(** The second loop of [process_names] splits the counter in two. *)
Lemma separate_fold (cleaned : list string) (counts : list (string * nat)) :
  forall unique groups,
    NoDup (groups.*1 ++ counts.*1) ->
    foldl (separate cleaned) (unique, groups) counts
    = (unique ++ (filter (fun nc : string * nat => nc.2 = 1) counts).*1,
       groups ++ (group_of cleaned
                    <$> filter (fun nc : string * nat => nc.2 <> 1) counts)).
Proof.
  induction counts as [|[n c] counts IH]; intros unique groups Hnd.
  - simpl. rewrite !app_nil_r. reflexivity.
  - cbn [foldl separate]. rewrite !filter_cons. cbn [snd].
    apply NoDup_app in Hnd as (Hg & Hdisj & Hc).
    apply NoDup_cons in Hc as [Hn Hc]. simpl in Hn.
    destruct (decide (c = 1)) as [->|Hc1].
    + cbn [Nat.eqb]. rewrite IH.
      * rewrite decide_False by (intros H; apply H; reflexivity).
        cbn [fmap list_fmap fst]. rewrite <- app_assoc. reflexivity.
      * apply NoDup_app. repeat split; [exact Hg | | exact Hc].
        intros x Hx Hx'. apply (Hdisj x Hx). right. exact Hx'.
    + replace (c =? 1) with false by (symmetry; apply Nat.eqb_neq; exact Hc1).
      assert (Hfresh : n ∉ groups.*1) by (intros Hx; apply (Hdisj n Hx); left).
      assert (has_key n groups = false) as ->
        by (unfold has_key; apply bool_decide_eq_false_2, Hfresh).
      cbn [negb]. rewrite (set_indices_fresh n _ _ groups Hfresh). cbn [name count].
      rewrite IH.
      * rewrite decide_True by exact Hc1. cbn [fmap list_fmap].
        rewrite <- app_assoc. reflexivity.
      * rewrite fmap_app. cbn [fmap list_fmap fst]. rewrite <- app_assoc.
        apply NoDup_app. repeat split; [exact Hg | | ].
        -- intros x Hx Hx'. apply (Hdisj x Hx). exact Hx'.
        -- apply NoDup_cons. split; assumption.
Qed.

(** [process_names], equation by equation. *)
Lemma process_names_eq (self : NameProcessor) (names : list string) :
  let cleaned := omap normalize names in
  let counts := Counter cleaned in
  process_names self names
  = ({| unique_names := (filter (fun nc : string * nat => nc.2 = 1) counts).*1;
        duplicate_groups :=
          group_of cleaned <$> filter (fun nc : string * nat => nc.2 <> 1) counts;
        invalid_names := filter (fun raw => normalize raw = None) names;
        total_names := length cleaned;
        unique_count :=
          length (filter (fun nc : string * nat => nc.2 = 1) counts).*1;
        duplicate_count :=
          length (group_of cleaned
                    <$> filter (fun nc : string * nat => nc.2 <> 1) counts);
        invalid_count := length (filter (fun raw => normalize raw = None) names);
        all_cleaned_names := cleaned |},
     {| processed_names := [];
        duplicates :=
          group_of cleaned <$> filter (fun nc : string * nat => nc.2 <> 1) counts;
        name_counts := counts |}).
Proof.
  intros cleaned counts. unfold process_names.
  rewrite clean_and_validate_normalize. cbn [app]. fold cleaned. fold counts.
  rewrite separate_fold.
  - reflexivity.
  - simpl. apply (Counter_spec cleaned).
Qed.


Lemma item_elem_of {V} (k : string) (v : V) (d : list (string * V)) :
  NoDup d.*1 -> ((k, v) ∈ d <-> item k d = Some v).
Proof.
  induction d as [|[k' v'] d IH]; intros Hnd; simpl.
  - split; [intros H; inversion H | discriminate].
  - apply NoDup_cons in Hnd as [Hk Hnd]. rewrite elem_of_cons.
    case_decide as Hkk.
    + subst k'. split.
      * intros [[= ->]|Hin]; [reflexivity|].
        exfalso. apply Hk. apply list_elem_of_fmap. exists (k, v). done.
      * intros [= ->]. left. reflexivity.
    + rewrite <- (IH Hnd). split; [intros [[= ? ?]|?]; [congruence | done] | auto].
Qed.

Lemma indices_of_spec (n : string) (cleaned : list string) :
  forall start i,
    i ∈ indices_of n start cleaned
    <-> start <= i /\ cleaned !! (i - start) = Some n.
Proof.
  induction cleaned as [|m cleaned IH]; intros start i; simpl.
  - split; [intros H; inversion H | intros [_ [=]]].
  - case_decide as Hm.
    + subst m. rewrite elem_of_cons, IH. split.
      * intros [->|[Hle Hi]].
        -- split; [lia|]. rewrite Nat.sub_diag. reflexivity.
        -- split; [lia|]. replace (i - start) with (S (i - S start)) by lia.
           exact Hi.
      * intros [Hle Hi]. destruct (decide (i = start)) as [->|Hne]; [left; done|].
        right. split; [lia|].
        replace (i - start) with (S (i - S start)) in Hi by lia. exact Hi.
    + rewrite IH. split.
      * intros [Hle Hi]. split; [lia|].
        replace (i - start) with (S (i - S start)) by lia. exact Hi.
      * intros [Hle Hi]. destruct (decide (i = start)) as [->|Hne].
        -- rewrite Nat.sub_diag in Hi. simpl in Hi. congruence.
        -- split; [lia|].
           replace (i - start) with (S (i - S start)) in Hi by lia. exact Hi.
Qed.

Lemma indices_of_length (n : string) (cleaned : list string) :
  forall start, length (indices_of n start cleaned) = occurrences n cleaned.
Proof.
  induction cleaned as [|m cleaned IH]; intros start; [reflexivity|].
  unfold occurrences in *. simpl.
  destruct (String.eq_dec m n) as [->|Hne].
  - rewrite decide_True by reflexivity. simpl. rewrite IH. reflexivity.
  - rewrite decide_False by exact Hne. apply IH.
Qed.

Lemma Counter_elem_of (names : list string) (n : string) (c : nat) :
  (n, c) ∈ Counter names <-> c = occurrences n names /\ 0 < c.
Proof.
  destruct (Counter_spec names) as (Hnd & Hitem & _).
  rewrite (item_elem_of n c _ Hnd), Hitem.
  case_decide as Hz; split.
  - discriminate.
  - intros [-> Hpos]. lia.
  - intros [= <-]. split; [reflexivity | lia].
  - intros [-> _]. reflexivity.
Qed.

Lemma counted_split (counts : list (string * nat)) :
  length (filter (fun nc : string * nat => nc.2 = 1) counts).*1
  + foldr (fun g acc => count g.2 + acc) 0
      (group_of [] <$> filter (fun nc : string * nat => nc.2 <> 1) counts)
  = total_count counts.
Proof.
  induction counts as [|[n c] counts IH]; [reflexivity|].
  rewrite !filter_cons. cbn [snd]. unfold total_count in *. cbn [foldr snd].
  destruct (decide (c = 1)) as [->|Hc].
  - rewrite decide_False by (intros H; apply H; reflexivity).
    cbn [fmap list_fmap length]. simpl in IH |- *. lia.
  - rewrite decide_True by exact Hc. cbn [fmap list_fmap foldr group_of snd count].
    simpl in IH |- *. lia.
Qed.

Lemma group_counts_any (cleaned : list string) (counts : list (string * nat)) :
  foldr (fun g acc => count g.2 + acc) 0 (group_of cleaned <$> counts)
  = foldr (fun g acc => count g.2 + acc) 0 (group_of [] <$> counts).
Proof.
  induction counts as [|nc counts IH]; [reflexivity|].
  cbn [fmap list_fmap foldr]. fold (@fmap list _ _ _ (group_of cleaned) counts).
  fold (@fmap list _ _ _ (group_of []) counts). rewrite IH. reflexivity.
Qed.

End Counting.

Section Analysis.
Import pystr Spec NameProcessor.

(** X1. [process_names] accounts for every entry it is given exactly
    once: the entries whose cleaned form is valid are kept, cleaned and
    in order, as [all_cleaned_names]; the others are returned as they
    came as [invalid_names]; the two counts are the lengths of the two
    lists and add up to the number of entries. *)
Theorem process_names_accounts_for_every_entry
    (self : NameProcessor) (names : list string) :
  let p := (process_names self names).1 in
  all_cleaned_names p = omap normalize names
  /\ invalid_names p = filter (fun raw => normalize raw = None) names
  /\ total_names p = length (all_cleaned_names p)
  /\ invalid_count p = length (invalid_names p)
  /\ total_names p + invalid_count p = length names
  /\ Forall (fun cleaned => _validate_name cleaned = true) (all_cleaned_names p).
Proof.
  cbv zeta. pose proof (process_names_eq self names) as E. cbv zeta in E.
  rewrite E. cbn [fst all_cleaned_names invalid_names total_names invalid_count].
  repeat split.
  - clear E. induction names as [|raw names IH]; [reflexivity|].
    rewrite filter_cons. cbn [omap list_omap]. fold (omap normalize names).
    case_decide as Hn.
    + rewrite Hn. simpl in *. lia.
    + destruct (normalize raw); [|done]. simpl in *. lia.
  - clear E. apply Forall_forall. intros cleaned Hin.
    apply list_elem_of_omap in Hin as (raw & _ & Hn).
    unfold normalize in Hn.
    destruct (_validate_name (_clean_name raw)) eqn:Hv; [|discriminate].
    injection Hn as <-. exact Hv.
Qed.

(** X2. The unique names and the duplicate groups of [process_names]
    split the cleaned names: a name is unique when it occurs once and has
    a group when it occurs at least twice. The group carries the name,
    the number of its occurrences and the positions at which it stands in
    [all_cleaned_names], as many as the count. No name is listed twice. *)
Theorem duplicate_groups_are_the_repeated_names
    (self : NameProcessor) (names : list string) :
  let p := (process_names self names).1 in
  let cleaned := all_cleaned_names p in
  NoDup (unique_names p)
  /\ NoDup (duplicate_groups p).*1
  /\ (forall n, n ∈ unique_names p <-> occurrences n cleaned = 1)
  /\ (forall n g,
        (n, g) ∈ duplicate_groups p
        <-> 2 <= occurrences n cleaned
            /\ g = {| name := n; count := occurrences n cleaned;
                      indices := indices_of n 0 cleaned |})
  /\ (forall n i, i ∈ indices_of n 0 cleaned <-> cleaned !! i = Some n)
  /\ (forall n, length (indices_of n 0 cleaned) = occurrences n cleaned).
Proof.
  cbv zeta. pose proof (process_names_eq self names) as E. cbv zeta in E.
  rewrite E. cbn [fst all_cleaned_names unique_names duplicate_groups]. clear E.
  set (cleaned := omap normalize names).
  destruct (Counter_spec cleaned) as (Hnd & _ & _).
  assert (Hsub : forall P : string * nat -> Prop,
             forall (dec : forall x, Decision (P x)),
               NoDup (filter P (Counter cleaned)).*1).
  { intros P dec. eapply sublist_NoDup; [exact Hnd|].
    apply fmap_sublist, sublist_filter. }
  split; [apply Hsub|]. split.
  { rewrite <- list_fmap_compose.
    erewrite list_fmap_ext; [apply (Hsub (fun nc => nc.2 <> 1) _)|].
    intros _ [n c] _. reflexivity. }
  split; [|split; [|split]].
  - intros n. rewrite list_elem_of_fmap. split.
    + intros ([n' c] & -> & Hin). apply list_elem_of_filter in Hin as [Hc Hin].
      simpl in *. subst c. apply Counter_elem_of in Hin as [Hocc _]. auto.
    + intros Hocc. exists (n, 1). split; [reflexivity|].
      apply list_elem_of_filter. split; [reflexivity|].
      apply Counter_elem_of. split; [auto | lia].
  - intros n g. rewrite list_elem_of_fmap. split.
    + intros ([n' c] & Hg & Hin). apply list_elem_of_filter in Hin as [Hc Hin].
      simpl in Hc. apply Counter_elem_of in Hin as [-> Hpos].
      unfold group_of in Hg. simpl in Hg. injection Hg as -> ->.
      split; [lia | reflexivity].
    + intros [Hocc ->]. exists (n, occurrences n cleaned). split; [reflexivity|].
      apply list_elem_of_filter. split; [simpl; lia|].
      apply Counter_elem_of. split; [reflexivity | lia].
  - intros n i. rewrite indices_of_spec, Nat.sub_0_r. split; [tauto | auto with lia].
  - intros n. apply indices_of_length.
Qed.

+ + +

_ACTION ITEM_
Starting at the top of the listing above, repeat every line exactly until the line that contains "assert (Hfresh : n" has been repeated too.

_THE COMPLETED TASK_
(** The second loop of [process_names] splits the counter in two. *)
Lemma separate_fold (cleaned : list string) (counts : list (string * nat)) :
  forall unique groups,
    NoDup (groups.*1 ++ counts.*1) ->
    foldl (separate cleaned) (unique, groups) counts
    = (unique ++ (filter (fun nc : string * nat => nc.2 = 1) counts).*1,
       groups ++ (group_of cleaned
                    <$> filter (fun nc : string * nat => nc.2 <> 1) counts)).
Proof.
  induction counts as [|[n c] counts IH]; intros unique groups Hnd.
  - simpl. rewrite !app_nil_r. reflexivity.
  - cbn [foldl separate]. rewrite !filter_cons. cbn [snd].
    apply NoDup_app in Hnd as (Hg & Hdisj & Hc).
    apply NoDup_cons in Hc as [Hn Hc]. simpl in Hn.
    destruct (decide (c = 1)) as [->|Hc1].
    + cbn [Nat.eqb]. rewrite IH.
      * rewrite decide_False by (intros H; apply H; reflexivity).
        cbn [fmap list_fmap fst]. rewrite <- app_assoc. reflexivity.
      * apply NoDup_app. repeat split; [exact Hg | | exact Hc].
        intros x Hx Hx'. apply (Hdisj x Hx). right. exact Hx'.
    + replace (c =? 1) with false by (symmetry; apply Nat.eqb_neq; exact Hc1).
      assert (Hfresh : n ∉ groups.*1) by (intros Hx; apply (Hdisj n Hx); left).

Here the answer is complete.